SUPPLIED INFORMATION:
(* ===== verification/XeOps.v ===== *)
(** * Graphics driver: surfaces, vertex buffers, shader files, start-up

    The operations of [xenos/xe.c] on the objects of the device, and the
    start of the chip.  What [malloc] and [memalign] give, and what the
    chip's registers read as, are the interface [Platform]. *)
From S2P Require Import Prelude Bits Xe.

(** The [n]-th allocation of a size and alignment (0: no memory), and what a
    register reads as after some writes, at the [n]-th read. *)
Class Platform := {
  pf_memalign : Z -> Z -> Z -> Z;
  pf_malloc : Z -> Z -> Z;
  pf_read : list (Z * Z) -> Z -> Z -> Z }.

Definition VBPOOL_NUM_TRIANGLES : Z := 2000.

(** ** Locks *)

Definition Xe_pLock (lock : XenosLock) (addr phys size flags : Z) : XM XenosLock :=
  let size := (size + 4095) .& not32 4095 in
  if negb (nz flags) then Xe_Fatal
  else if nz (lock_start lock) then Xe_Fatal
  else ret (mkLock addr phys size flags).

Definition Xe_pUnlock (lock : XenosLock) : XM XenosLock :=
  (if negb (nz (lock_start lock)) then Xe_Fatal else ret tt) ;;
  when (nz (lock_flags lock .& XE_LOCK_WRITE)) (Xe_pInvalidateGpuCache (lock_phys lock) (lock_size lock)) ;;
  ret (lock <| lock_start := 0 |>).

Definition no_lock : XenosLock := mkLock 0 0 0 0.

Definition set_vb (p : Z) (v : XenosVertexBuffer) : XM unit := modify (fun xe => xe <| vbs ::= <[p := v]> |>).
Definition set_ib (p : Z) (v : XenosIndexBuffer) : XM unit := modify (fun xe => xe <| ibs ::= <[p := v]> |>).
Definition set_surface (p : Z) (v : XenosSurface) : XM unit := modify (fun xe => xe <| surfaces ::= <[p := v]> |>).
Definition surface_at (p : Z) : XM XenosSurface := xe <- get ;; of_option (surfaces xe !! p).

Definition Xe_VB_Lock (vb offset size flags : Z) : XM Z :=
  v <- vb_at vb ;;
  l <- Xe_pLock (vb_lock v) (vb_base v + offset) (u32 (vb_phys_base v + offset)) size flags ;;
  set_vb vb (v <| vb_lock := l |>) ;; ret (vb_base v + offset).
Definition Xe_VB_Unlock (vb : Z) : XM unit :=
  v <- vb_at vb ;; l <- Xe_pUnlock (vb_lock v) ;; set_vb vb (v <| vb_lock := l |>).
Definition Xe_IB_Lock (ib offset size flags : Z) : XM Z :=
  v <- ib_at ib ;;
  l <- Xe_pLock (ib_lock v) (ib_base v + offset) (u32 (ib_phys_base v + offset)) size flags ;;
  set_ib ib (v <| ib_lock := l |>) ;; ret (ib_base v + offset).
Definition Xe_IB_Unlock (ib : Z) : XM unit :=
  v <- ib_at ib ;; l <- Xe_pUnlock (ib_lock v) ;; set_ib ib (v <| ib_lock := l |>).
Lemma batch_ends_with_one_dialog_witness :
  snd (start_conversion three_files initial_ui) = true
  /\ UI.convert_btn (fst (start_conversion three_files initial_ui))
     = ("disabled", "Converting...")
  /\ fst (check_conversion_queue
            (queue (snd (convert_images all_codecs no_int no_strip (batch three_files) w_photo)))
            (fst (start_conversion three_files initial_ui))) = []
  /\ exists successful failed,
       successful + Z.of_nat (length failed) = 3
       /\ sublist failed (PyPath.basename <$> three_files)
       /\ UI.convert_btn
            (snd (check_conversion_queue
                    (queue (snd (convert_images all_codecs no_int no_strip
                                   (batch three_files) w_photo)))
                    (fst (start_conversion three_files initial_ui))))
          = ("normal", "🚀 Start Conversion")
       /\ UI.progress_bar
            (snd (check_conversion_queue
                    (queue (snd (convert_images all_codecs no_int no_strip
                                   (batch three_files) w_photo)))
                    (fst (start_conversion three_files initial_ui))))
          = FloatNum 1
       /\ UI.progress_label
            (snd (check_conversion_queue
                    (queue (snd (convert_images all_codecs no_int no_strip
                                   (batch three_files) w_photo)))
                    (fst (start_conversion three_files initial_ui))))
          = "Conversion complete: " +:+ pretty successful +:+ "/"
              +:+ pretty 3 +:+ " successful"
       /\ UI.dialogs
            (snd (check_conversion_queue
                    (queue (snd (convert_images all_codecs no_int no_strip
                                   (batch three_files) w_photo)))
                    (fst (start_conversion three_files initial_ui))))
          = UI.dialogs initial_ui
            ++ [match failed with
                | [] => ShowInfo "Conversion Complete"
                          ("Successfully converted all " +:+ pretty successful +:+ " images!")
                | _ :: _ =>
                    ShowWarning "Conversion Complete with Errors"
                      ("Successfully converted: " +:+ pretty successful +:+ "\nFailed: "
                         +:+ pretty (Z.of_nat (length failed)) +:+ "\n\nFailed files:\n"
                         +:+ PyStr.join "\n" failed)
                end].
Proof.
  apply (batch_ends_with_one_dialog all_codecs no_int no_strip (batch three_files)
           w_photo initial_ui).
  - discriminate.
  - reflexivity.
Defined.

---

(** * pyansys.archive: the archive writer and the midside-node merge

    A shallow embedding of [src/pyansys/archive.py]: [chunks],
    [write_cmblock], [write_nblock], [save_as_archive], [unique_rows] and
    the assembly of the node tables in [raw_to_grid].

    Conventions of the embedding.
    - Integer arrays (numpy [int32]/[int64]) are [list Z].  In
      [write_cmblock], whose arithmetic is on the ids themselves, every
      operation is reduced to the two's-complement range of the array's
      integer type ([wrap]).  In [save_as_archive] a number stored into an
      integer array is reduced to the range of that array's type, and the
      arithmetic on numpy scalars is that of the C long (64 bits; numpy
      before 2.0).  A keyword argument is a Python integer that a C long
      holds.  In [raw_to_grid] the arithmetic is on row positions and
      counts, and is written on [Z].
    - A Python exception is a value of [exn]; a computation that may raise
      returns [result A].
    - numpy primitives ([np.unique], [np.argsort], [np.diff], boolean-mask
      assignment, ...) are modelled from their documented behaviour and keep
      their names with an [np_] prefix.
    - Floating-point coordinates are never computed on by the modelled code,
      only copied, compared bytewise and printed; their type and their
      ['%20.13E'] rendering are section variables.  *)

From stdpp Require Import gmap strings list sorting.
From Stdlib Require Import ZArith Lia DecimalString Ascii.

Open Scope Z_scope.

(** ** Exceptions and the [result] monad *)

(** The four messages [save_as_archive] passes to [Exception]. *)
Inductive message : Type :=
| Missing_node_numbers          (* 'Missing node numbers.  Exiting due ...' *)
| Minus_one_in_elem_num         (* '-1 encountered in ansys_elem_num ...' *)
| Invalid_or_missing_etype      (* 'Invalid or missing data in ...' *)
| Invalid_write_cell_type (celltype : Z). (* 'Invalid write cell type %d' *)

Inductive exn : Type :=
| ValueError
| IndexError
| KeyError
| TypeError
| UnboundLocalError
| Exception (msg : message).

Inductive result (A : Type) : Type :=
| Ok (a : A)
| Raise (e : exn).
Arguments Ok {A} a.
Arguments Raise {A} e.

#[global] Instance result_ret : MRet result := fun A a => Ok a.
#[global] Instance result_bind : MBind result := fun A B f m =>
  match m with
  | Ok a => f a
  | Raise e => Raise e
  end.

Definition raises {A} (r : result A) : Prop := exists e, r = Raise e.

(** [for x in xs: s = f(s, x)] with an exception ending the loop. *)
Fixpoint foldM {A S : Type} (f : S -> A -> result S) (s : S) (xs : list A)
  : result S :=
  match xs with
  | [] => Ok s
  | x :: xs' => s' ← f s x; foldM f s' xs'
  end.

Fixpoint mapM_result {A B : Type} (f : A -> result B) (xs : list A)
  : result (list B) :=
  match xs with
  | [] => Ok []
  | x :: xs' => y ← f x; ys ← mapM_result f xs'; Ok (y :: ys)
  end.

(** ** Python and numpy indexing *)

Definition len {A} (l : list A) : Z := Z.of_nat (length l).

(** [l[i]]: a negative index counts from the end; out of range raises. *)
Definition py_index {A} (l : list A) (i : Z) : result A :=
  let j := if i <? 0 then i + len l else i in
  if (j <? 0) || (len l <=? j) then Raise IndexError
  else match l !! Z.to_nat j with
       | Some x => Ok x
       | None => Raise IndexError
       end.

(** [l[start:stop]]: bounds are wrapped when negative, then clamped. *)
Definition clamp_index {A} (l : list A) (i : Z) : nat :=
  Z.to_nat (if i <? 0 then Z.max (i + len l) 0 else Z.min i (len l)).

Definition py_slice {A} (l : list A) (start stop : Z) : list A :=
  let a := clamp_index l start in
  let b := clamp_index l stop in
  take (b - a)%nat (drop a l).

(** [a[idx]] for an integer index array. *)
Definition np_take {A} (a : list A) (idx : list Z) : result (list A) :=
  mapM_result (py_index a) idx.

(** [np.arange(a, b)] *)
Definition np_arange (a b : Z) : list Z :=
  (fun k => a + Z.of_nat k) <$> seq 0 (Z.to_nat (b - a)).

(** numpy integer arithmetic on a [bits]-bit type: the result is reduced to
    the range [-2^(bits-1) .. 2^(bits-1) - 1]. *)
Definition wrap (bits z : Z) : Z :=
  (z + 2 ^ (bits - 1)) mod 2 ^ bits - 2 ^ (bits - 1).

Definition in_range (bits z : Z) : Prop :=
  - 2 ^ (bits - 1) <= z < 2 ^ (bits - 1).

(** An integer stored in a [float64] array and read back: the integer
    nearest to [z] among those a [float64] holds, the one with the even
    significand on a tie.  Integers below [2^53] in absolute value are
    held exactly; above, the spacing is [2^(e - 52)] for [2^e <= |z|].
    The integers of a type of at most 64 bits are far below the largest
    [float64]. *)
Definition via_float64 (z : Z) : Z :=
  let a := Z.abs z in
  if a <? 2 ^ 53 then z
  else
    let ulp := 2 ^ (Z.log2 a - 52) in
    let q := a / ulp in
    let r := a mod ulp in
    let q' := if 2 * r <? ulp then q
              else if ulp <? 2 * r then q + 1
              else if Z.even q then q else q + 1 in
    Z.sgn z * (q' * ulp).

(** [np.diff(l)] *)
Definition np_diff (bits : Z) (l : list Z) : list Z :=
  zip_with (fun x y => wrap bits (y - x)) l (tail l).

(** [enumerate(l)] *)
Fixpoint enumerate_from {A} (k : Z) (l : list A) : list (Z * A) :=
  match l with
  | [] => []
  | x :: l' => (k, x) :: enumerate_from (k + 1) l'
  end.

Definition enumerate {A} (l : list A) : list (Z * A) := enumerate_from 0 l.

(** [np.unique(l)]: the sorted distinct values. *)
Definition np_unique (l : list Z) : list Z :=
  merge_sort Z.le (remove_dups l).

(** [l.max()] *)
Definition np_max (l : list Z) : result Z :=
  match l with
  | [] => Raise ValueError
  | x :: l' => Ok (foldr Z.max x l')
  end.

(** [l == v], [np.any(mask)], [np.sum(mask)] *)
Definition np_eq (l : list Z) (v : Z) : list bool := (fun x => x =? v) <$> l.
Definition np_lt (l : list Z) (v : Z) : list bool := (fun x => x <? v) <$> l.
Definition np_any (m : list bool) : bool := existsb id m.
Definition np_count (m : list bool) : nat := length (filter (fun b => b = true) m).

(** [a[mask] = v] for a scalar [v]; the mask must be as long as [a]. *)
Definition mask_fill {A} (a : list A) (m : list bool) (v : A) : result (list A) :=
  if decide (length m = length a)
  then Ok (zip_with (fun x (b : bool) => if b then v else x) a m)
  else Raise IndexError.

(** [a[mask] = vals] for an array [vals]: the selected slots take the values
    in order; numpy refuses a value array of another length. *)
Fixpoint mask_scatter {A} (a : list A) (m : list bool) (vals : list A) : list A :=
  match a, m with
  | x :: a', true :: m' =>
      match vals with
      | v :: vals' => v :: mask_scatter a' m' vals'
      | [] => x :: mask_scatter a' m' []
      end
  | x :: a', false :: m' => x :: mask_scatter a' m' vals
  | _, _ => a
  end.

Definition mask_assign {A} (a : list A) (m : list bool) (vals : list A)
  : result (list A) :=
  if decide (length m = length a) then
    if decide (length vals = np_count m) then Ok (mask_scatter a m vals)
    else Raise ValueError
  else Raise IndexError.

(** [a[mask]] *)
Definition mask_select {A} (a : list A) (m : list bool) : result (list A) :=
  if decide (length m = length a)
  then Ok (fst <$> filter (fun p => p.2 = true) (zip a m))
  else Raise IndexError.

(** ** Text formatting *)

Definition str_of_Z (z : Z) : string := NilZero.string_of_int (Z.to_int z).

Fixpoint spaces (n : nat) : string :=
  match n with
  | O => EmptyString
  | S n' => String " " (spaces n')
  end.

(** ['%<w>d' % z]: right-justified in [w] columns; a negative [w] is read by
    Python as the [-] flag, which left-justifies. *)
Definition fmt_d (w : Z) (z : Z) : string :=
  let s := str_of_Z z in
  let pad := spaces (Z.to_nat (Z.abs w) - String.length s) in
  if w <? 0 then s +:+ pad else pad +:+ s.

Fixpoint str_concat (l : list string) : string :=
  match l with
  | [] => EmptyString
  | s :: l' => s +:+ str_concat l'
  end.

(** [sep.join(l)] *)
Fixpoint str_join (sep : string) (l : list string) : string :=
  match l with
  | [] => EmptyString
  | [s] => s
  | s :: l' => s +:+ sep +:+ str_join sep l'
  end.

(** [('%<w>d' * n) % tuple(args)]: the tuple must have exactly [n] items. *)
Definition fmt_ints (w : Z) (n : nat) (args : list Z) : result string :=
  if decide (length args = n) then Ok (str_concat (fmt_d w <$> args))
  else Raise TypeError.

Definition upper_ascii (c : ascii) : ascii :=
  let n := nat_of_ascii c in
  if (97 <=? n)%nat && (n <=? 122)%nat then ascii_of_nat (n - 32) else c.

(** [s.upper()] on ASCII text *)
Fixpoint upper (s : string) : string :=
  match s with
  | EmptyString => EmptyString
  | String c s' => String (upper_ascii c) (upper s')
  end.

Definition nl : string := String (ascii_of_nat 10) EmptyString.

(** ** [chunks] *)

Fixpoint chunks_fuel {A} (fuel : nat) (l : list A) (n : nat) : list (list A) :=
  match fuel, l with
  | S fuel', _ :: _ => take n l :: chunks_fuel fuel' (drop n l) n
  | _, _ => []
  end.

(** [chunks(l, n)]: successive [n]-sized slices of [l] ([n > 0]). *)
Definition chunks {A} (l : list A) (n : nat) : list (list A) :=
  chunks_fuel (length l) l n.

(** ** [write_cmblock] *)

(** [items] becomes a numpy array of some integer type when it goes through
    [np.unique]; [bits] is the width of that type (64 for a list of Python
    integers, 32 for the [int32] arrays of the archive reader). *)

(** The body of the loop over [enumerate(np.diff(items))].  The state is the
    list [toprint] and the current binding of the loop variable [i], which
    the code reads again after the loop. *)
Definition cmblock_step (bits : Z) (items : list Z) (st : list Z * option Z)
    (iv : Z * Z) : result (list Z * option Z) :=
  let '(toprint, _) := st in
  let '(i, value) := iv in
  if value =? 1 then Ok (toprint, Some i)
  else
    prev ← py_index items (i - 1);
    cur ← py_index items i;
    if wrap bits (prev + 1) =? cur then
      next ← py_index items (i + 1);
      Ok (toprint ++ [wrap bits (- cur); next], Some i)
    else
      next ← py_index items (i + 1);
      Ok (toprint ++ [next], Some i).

WHAT THE TASK ASKS:
What you give back should be only the lines of the records above, starting at the line with "let j := if i <? 0 then i + len l else i in" and ending at the line with "held exactly; above, the", restated word for word.

SOLUTION TO THIS PROBLEM:
  let j := if i <? 0 then i + len l else i in
  if (j <? 0) || (len l <=? j) then Raise IndexError
  else match l !! Z.to_nat j with
       | Some x => Ok x
       | None => Raise IndexError
       end.

(** [l[start:stop]]: bounds are wrapped when negative, then clamped. *)
Definition clamp_index {A} (l : list A) (i : Z) : nat :=
  Z.to_nat (if i <? 0 then Z.max (i + len l) 0 else Z.min i (len l)).

Definition py_slice {A} (l : list A) (start stop : Z) : list A :=
  let a := clamp_index l start in
  let b := clamp_index l stop in
  take (b - a)%nat (drop a l).

(** [a[idx]] for an integer index array. *)
Definition np_take {A} (a : list A) (idx : list Z) : result (list A) :=
  mapM_result (py_index a) idx.

(** [np.arange(a, b)] *)
Definition np_arange (a b : Z) : list Z :=
  (fun k => a + Z.of_nat k) <$> seq 0 (Z.to_nat (b - a)).

(** numpy integer arithmetic on a [bits]-bit type: the result is reduced to
    the range [-2^(bits-1) .. 2^(bits-1) - 1]. *)
Definition wrap (bits z : Z) : Z :=
  (z + 2 ^ (bits - 1)) mod 2 ^ bits - 2 ^ (bits - 1).

Definition in_range (bits z : Z) : Prop :=
  - 2 ^ (bits - 1) <= z < 2 ^ (bits - 1).

(** An integer stored in a [float64] array and read back: the integer
    nearest to [z] among those a [float64] holds, the one with the even
    significand on a tie.  Integers below [2^53] in absolute value are
    held exactly; above, the spacing is [2^(e - 52)] for [2^e <= |z|].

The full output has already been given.